Throughout my college years I had become a bicycling enthusiast. I would take longer and longer trips, often traveling 35-70 miles in a day. In the spring and the summer of 1984, I took my first over-night bicycle trips, often camping in a small tent. In the late summer of 1984 I embarked on a solo bicycle trip from Bar Harbor, Maine to Miami Florida. Each morning and evening I would spend time reading a small pocket Bible (including Old and New Testaments). My understanding and faith continued to grow. This was away from church influence, away from Christian influence. As I traveled and camped, I just kept praying and reading the Bible. It was also during this trip, while bicycling, I experienced what is called the baptism in the Holy Spirit.

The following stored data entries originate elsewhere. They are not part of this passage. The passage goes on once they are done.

Lemma elem_storeKeys events k :
  k ∈ storeKeys events -> (KeyString k, EventTypeStore) ∈ map eventPair events.
Proof using Type.
  unfold storeKeys. rewrite list_elem_of_fmap. intros (e & -> & [<- He]%list_elem_of_filter).
  apply list_elem_of_fmap. by exists e.
Qed.

Lemma storeKeys_elem events s :
  (s, EventTypeStore) ∈ map eventPair events -> exists k, k ∈ storeKeys events /\ KeyString k = s.
Proof using Type.
  rewrite list_elem_of_fmap. intros (e & [= -> E] & He). exists (EventKey e). split; [|done].
  apply list_elem_of_fmap. exists e. split; [done|]. apply list_elem_of_filter. by rewrite <- E.
Qed.

Lemma NoDup_storeKeys events : NoDup (map eventString events) -> NoDup (map KeyString (storeKeys events)).
Proof using Type.
  unfold storeKeys. rewrite map_map.
  induction events as [|e events IH]; intros H; [constructor|]. inversion H as [|? ? H1 H2]; subst.
  rewrite filter_cons. destruct (decide _); [|auto]. cbn [map]. constructor; [|auto].
  rewrite list_elem_of_fmap. intros (e' & E & [_ He']%list_elem_of_filter). apply H1.
  apply list_elem_of_fmap. exists e'. split; [exact E|done].
Qed.

(** The objects that were fetched are the rows of the keys asked for, all of which
    exist. *)
Lemma fetched_rows n refresh (d : gmap string T) l :
  NoDup (map KeyString refresh) -> getFunc n refresh d = Ok l -> len l = len refresh ->
  (forall k, k ∈ refresh -> exists o, d !! KeyString k = Some o /\ o ∈ l)
  /\ (forall o, o ∈ l -> exists k, k ∈ refresh /\ d !! KeyString k = Some o).
Proof using DL.
  intros Hn Hg Hl. pose proof (getFunc_rows _ _ _ _ Hg Hn) as Hp.
  assert (Forall (fun k => is_Some (d !! KeyString k)) refresh) as Hf.
  { apply omap_full. rewrite <- Hp. unfold len in Hl. lia. }
  rewrite Forall_forall in Hf. split.
  - intros k Hk. destruct (Hf k Hk) as [o Ho]. exists o. split; [done|].
    rewrite Hp. apply list_elem_of_omap. eauto.
  - intros o. rewrite Hp, list_elem_of_omap. done.
Qed.

(** What is left to refresh after the loop over the events, and what was deleted. *)
Definition looped (events : list (Event K)) (w w1 : World) : Prop :=
  forall s, match serialize events !! s with
  | Some t => t = EventTypeStore /\ (exists k, k ∈ storeKeys events /\ KeyString k = s)
              \/ t = EventTypeDelete /\ vals (cache w1) !! s = None
                 /\ forall k, k ∈ storeKeys events -> KeyString k <> s
  | None => vals (cache w1) !! s = vals (cache w) !! s
            /\ forall k, k ∈ storeKeys events -> KeyString k <> s
  end.

Lemma handleEvent_looped events (w : World) :
  NoDup (map eventString events) ->
  match forEach events [] handleEvent w with
  | (Ok refresh, w1) => refresh = storeKeys events /\ unread w w1 /\ looped events w w1
  | (Err _, w1) => unread w w1
  | _ => False
  end.
Proof using Type.
  intros Hn. pose proof (handleEvent_loop events [] w) as HL.
  destruct (forEach events [] handleEvent w) as [[refresh|e|p|] w1]; try done.
  destruct HL as (-> & Hu & Ht & Hc). split; [done|]. split; [done|].
  intros s. pose proof (serialize_nodup events s) as Hser.
  destruct (serialize events !! s) as [t|].
  - assert ((s, t) ∈ map eventPair events) as Hin by (by apply Hser).
    destruct (Ht s t Hin) as [->| ->]; [left|right].
    + split; [done|]. by apply storeKeys_elem.
    + split; [done|]. split; [by destruct (Hc s) as [[]|[]]|].
      intros k Hk%elem_storeKeys <-. pose proof (proj2 (Hser _ Hn) Hk). discriminate.
  - split.
    + destruct (Hc s) as [[]|[_ Hin]]; [done|]. by apply Hser in Hin.
    + intros k Hk%elem_storeKeys <-. by apply Hser in Hk.
Qed.

(** What handling a notification leaves in the cache: the keys stored, which must
    have a row, have their row; those deleted have no value; the others have the
    value that they had. *)
Definition refreshed (events : list (Event K)) (w w' : World) : Prop :=
  forall s, match serialize events !! s with
  | Some t => t = EventTypeStore /\ is_Some (rows w !! s) /\ vals (cache w') !! s = rows w !! s
              \/ t = EventTypeDelete /\ vals (cache w') !! s = None
  | None => vals (cache w') !! s = vals (cache w) !! s
  end.
(* ===== verification/PgExamples.v ===== *)
(** * Processes that do not agree

    A database, an encoding and a retry that behave as documented, and executions
    of two processes after which a cache is wrong for ever or a process is dead;
    and the witnesses of the theorems on cached tables. *)

From stdpp Require Import gmap.
From S2P Require Import Prelude GoStrings GoBTree CacheMap Pgcache PgcacheSpec PgReplicas.
From Stdlib Require Import Strings.Ascii.
#[local] Open Scope Z_scope.

(** ** The environment *)

(** Objects with a name and a value. *)
Definition Item : Type := string * Z.

#[export] Instance Item_Object : Object StringKey Item := { ObjectKey := fst }.
#[export] Instance StringKey_FromString : FromString StringKey := { fromString := StringKeyFromString }.

(** Rows in a map. *)
Definition mapDatabase {K T} {KK : Key K} {OB : Object K T} : Database K T := {|
  DBTx := list (update K T);
  poolBegin := fun n => Ok [];
  listFunc := fun n d => Ok (map snd (map_to_list d));
  getFunc := fun n keys d => Ok (omap (fun k => d !! KeyString k) keys);
  storeFunc := fun n objects tx => Ok (tx ++ map (fun object => mkUpdate (Some object) None) objects);
  deleteFunc := fun n keys tx => Ok (tx ++ map (fun key => mkUpdate None (Some key)) keys);
  txCommit := fun n tx d => (Ok tt, foldl applyRow d tx);
  pgNotify := fun n => (true, None);
  pgListen := fun n => None;
  waitError := fun n => PlainError "context canceled";
  txWrites := fun tx => tx
|}.

#[export] Instance mapDatabase_laws {K T} {KK : Key K} {OB : Object K T} :
  DatabaseLaws (mapDatabase (K := K) (T := T)).
Proof. split; [split|..]; try done; by intros * [= <-]. Qed.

After completing the trip, I decided to spend a year in Florida. In Florida, I first met other Jewish people who believed in Jesus or Y’shua. I began to worship and fellowship with them regularly. I continued to grow in my faith, and began to see that many of the things that I had learned from my own time before the scriptures were things commonly believed by others who genuinely believe in Jesus. Though my faith in Jesus was to cause tremendous tsouris in my family, and has been a source of rejection from other Jewish people, “I Know in Whom I have believed” (2Tim. 1:12). It was never my intention to become a follower of Jesus. Yet, I cannot say that the sky is not blue. I cannot say that the sun revolves around the earth. I cannot say that there is no gravity on the earth. Similarly, I cannot say that Jesus is not the Messiah. I cannot say that He is not the one He claimed to be. I cannot say He is not resurrected from the dead. As Peter and John said before the Jewish leaders: “Whether it be right in the sight of God to hearken unto you more than unto God, you judge. For we cannot but speak the things which we have seen and heard” (Acts 4:19-20). My heart has seen and heard that message: “Jesus is the Way, the Truth and the Life, no man comes to the Father except through Him” (John 14:6).